» **What you have to do**
When the line containing "label after a [--label]. *)" appears in the data below, begin copying there and stop only after the line containing "label_args (create_final_labels (Some given)".

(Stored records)
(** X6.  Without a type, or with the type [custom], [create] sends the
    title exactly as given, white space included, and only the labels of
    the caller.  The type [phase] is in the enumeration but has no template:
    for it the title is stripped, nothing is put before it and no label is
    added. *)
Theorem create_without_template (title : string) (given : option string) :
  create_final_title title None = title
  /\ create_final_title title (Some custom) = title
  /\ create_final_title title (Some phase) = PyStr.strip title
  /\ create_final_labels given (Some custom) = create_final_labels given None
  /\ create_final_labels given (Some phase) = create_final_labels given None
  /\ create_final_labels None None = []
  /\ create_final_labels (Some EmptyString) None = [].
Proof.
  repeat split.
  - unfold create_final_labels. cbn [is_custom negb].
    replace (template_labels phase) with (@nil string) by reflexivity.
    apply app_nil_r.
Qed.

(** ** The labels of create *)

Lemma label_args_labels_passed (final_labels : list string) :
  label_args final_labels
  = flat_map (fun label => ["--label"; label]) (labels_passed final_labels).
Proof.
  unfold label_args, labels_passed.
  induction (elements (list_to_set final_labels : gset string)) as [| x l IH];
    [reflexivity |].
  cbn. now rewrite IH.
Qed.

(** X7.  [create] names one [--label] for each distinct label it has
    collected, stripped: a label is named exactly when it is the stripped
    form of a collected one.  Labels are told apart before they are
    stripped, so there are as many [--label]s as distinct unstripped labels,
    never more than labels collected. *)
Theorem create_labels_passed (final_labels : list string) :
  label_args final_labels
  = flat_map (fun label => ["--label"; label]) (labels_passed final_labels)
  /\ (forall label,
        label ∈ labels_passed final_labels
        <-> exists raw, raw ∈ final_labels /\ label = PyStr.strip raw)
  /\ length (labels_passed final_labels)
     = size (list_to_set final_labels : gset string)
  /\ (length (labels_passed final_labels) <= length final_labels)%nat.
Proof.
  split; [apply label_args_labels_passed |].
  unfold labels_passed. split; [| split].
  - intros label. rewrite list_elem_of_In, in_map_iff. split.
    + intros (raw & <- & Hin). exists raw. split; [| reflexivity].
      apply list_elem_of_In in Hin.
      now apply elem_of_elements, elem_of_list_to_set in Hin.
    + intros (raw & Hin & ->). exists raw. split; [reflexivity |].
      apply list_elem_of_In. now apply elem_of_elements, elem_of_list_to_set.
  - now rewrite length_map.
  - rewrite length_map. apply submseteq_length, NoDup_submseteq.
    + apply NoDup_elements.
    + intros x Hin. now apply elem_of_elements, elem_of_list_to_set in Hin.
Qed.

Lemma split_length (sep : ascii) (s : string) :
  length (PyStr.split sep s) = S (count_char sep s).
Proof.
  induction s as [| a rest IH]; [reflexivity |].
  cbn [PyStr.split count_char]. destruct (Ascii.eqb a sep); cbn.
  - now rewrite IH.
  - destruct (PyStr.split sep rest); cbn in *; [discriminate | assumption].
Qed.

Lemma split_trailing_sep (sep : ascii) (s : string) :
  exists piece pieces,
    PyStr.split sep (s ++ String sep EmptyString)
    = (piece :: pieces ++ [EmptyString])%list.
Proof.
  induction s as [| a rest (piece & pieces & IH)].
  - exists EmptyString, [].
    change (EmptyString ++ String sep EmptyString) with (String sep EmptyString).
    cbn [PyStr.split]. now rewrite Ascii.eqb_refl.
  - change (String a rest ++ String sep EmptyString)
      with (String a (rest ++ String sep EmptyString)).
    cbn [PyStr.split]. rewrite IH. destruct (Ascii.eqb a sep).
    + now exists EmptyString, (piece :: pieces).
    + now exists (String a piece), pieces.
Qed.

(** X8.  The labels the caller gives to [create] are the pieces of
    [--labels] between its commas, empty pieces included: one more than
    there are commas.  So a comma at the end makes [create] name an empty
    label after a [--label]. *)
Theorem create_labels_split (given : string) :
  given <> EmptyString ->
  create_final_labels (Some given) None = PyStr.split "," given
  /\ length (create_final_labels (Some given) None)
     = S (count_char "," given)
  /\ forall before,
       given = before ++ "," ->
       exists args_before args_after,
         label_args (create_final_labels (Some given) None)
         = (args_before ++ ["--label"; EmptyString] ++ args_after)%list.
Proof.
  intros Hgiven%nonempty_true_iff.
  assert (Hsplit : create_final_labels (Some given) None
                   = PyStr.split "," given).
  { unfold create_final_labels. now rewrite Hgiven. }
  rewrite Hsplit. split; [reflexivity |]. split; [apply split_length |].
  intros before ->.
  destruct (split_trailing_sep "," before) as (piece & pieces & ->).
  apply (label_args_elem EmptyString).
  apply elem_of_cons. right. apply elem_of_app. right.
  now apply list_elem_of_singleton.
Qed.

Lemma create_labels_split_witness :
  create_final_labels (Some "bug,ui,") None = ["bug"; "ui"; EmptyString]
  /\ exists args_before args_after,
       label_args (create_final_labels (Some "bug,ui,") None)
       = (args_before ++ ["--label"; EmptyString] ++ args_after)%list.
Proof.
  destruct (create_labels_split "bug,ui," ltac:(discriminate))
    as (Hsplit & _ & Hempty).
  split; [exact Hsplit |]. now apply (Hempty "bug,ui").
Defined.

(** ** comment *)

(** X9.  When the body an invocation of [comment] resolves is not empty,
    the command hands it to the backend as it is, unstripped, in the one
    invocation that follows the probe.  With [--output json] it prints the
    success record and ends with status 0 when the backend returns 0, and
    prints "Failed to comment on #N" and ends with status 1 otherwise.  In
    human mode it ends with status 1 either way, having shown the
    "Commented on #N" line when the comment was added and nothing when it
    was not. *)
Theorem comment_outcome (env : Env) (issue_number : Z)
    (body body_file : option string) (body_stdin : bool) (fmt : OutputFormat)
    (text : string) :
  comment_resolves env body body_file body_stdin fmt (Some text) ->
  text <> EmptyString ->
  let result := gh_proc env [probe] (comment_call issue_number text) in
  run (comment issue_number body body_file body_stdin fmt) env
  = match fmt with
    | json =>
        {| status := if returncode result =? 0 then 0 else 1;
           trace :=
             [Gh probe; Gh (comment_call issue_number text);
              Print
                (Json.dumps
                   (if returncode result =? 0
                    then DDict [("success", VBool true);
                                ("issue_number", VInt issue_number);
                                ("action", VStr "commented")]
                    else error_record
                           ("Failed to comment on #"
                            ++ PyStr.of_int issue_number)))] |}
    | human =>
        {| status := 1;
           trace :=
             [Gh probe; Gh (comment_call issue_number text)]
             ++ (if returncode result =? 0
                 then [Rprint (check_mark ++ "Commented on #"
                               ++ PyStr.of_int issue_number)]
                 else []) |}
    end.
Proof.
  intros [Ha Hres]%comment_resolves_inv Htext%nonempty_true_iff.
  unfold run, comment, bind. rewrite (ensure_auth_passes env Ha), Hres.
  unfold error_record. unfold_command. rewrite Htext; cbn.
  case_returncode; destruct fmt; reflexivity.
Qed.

» **Answer box**
    label after a [--label]. *)
Theorem create_labels_split (given : string) :
  given <> EmptyString ->
  create_final_labels (Some given) None = PyStr.split "," given
  /\ length (create_final_labels (Some given) None)
     = S (count_char "," given)
  /\ forall before,
       given = before ++ "," ->
       exists args_before args_after,
         label_args (create_final_labels (Some given) None)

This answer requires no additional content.